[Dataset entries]
........
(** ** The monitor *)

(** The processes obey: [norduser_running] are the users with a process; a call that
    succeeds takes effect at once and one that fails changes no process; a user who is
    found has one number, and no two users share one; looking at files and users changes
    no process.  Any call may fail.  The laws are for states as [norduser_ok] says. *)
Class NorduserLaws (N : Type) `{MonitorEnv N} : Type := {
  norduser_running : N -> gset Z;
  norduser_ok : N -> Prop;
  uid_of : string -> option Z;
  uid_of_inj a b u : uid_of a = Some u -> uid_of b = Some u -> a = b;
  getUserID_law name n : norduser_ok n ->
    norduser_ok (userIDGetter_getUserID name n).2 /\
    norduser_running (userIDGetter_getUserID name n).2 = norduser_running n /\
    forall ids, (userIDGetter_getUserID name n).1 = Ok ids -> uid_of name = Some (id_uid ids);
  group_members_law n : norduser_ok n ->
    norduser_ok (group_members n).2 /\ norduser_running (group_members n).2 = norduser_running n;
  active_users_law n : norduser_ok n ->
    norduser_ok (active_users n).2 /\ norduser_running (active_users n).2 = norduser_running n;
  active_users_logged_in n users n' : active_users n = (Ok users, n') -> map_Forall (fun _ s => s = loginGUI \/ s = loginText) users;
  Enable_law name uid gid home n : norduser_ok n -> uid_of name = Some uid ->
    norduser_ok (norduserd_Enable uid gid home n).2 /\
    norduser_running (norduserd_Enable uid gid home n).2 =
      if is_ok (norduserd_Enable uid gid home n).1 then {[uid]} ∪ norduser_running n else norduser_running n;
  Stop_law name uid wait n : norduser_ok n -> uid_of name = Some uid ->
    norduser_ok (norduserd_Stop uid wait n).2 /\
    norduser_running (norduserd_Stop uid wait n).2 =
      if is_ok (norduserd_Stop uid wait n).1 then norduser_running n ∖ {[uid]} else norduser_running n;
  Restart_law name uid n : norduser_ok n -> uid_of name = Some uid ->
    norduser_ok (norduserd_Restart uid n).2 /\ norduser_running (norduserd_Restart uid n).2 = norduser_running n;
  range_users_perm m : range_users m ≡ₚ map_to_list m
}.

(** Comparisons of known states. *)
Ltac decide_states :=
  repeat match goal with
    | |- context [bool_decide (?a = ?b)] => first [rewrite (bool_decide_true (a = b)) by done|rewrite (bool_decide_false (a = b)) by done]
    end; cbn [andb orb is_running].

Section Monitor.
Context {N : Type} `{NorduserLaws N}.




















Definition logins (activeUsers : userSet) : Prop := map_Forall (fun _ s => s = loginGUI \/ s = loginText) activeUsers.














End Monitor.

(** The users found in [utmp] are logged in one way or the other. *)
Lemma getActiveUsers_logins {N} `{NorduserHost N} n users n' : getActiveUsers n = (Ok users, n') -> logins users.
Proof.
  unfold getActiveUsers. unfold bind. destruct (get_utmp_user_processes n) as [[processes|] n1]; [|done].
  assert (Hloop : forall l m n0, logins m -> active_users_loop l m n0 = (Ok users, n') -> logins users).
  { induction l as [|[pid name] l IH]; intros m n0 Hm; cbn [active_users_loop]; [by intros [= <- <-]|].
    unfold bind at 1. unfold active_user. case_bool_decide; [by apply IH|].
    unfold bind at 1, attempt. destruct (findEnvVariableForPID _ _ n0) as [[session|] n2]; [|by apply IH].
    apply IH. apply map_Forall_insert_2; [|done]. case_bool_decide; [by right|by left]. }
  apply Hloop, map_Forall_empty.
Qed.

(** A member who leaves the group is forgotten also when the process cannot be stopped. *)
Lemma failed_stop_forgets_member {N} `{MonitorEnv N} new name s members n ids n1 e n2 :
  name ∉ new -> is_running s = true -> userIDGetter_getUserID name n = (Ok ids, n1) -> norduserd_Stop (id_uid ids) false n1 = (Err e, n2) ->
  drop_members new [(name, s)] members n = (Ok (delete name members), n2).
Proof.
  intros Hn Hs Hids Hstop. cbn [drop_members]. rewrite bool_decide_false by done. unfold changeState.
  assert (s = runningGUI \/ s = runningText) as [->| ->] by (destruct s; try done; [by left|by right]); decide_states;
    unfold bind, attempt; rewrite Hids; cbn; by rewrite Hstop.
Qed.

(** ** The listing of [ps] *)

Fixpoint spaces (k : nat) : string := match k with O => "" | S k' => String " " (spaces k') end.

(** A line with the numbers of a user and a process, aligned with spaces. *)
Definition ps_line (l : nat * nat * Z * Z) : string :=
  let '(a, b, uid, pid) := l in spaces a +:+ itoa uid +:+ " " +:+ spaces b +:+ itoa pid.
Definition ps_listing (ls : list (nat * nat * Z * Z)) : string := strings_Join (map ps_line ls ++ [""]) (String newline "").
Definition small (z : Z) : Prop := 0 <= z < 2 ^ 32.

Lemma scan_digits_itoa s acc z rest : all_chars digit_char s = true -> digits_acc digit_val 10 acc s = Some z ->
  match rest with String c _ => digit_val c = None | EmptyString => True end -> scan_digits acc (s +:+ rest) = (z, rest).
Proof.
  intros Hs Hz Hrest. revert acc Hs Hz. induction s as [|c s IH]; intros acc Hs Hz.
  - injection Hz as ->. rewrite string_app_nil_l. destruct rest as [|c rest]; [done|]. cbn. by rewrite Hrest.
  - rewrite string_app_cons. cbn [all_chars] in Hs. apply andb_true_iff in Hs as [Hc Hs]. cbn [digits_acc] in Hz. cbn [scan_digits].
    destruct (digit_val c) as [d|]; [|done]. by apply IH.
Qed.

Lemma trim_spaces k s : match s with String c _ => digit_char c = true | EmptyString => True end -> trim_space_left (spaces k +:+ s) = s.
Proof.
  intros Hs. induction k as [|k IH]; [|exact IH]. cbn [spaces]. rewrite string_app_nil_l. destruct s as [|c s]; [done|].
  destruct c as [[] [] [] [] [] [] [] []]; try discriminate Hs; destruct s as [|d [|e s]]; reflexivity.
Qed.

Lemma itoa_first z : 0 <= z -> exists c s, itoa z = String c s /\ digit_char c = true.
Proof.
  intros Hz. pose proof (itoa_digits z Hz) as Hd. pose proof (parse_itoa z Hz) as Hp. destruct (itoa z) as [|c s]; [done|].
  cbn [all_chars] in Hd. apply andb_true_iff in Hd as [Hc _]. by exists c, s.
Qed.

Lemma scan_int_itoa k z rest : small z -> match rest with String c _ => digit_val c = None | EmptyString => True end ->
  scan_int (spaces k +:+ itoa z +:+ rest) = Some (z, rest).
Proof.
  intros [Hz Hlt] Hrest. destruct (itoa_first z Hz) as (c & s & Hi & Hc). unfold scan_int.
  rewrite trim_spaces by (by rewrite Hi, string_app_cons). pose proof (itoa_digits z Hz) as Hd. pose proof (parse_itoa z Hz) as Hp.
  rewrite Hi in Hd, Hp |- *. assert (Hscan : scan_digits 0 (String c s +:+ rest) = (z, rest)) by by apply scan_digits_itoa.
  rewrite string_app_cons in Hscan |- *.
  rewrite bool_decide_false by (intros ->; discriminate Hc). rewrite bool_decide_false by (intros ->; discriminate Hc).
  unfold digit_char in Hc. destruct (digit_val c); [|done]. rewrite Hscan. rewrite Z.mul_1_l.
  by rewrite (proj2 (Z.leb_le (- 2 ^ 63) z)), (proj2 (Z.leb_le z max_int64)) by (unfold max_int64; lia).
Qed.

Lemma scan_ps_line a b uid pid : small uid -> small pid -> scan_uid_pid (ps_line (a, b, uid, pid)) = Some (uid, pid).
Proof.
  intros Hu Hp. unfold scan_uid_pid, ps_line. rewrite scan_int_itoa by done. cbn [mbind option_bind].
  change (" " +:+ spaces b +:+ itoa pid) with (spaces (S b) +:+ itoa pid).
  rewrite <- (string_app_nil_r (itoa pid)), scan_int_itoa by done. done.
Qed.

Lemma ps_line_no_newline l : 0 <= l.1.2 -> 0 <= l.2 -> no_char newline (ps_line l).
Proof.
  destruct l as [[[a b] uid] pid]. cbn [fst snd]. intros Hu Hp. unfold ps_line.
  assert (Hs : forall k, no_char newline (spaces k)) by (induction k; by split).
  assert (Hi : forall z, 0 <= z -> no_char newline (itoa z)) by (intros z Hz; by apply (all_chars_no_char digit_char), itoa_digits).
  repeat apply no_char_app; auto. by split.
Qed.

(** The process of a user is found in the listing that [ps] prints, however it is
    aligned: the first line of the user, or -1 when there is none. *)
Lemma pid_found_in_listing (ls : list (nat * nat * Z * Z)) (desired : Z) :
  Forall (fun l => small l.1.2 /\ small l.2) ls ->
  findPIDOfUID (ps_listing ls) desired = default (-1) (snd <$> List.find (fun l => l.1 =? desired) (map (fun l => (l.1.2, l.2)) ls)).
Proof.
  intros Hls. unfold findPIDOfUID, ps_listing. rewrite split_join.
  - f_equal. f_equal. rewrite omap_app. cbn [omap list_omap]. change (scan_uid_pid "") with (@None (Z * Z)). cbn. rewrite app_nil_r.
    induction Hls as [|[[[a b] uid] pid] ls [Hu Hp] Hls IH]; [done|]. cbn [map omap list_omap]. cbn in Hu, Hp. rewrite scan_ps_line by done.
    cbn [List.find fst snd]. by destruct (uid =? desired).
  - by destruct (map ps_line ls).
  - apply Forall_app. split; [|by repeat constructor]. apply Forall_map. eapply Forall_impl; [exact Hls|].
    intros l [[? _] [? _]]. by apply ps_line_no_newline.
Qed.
........
The entries above hold a line with "Lemma scan_int_itoa k" and a later line with "intros [Hz Hlt]". Write out exactly those lines and all lines between, nothing more.

Lemma scan_int_itoa k z rest : small z -> match rest with String c _ => digit_val c = None | EmptyString => True end ->
  scan_int (spaces k +:+ itoa z +:+ rest) = Some (z, rest).
Proof.
  intros [Hz Hlt] Hrest. destruct (itoa_first z Hz) as (c & s & Hi & Hc). unfold scan_int.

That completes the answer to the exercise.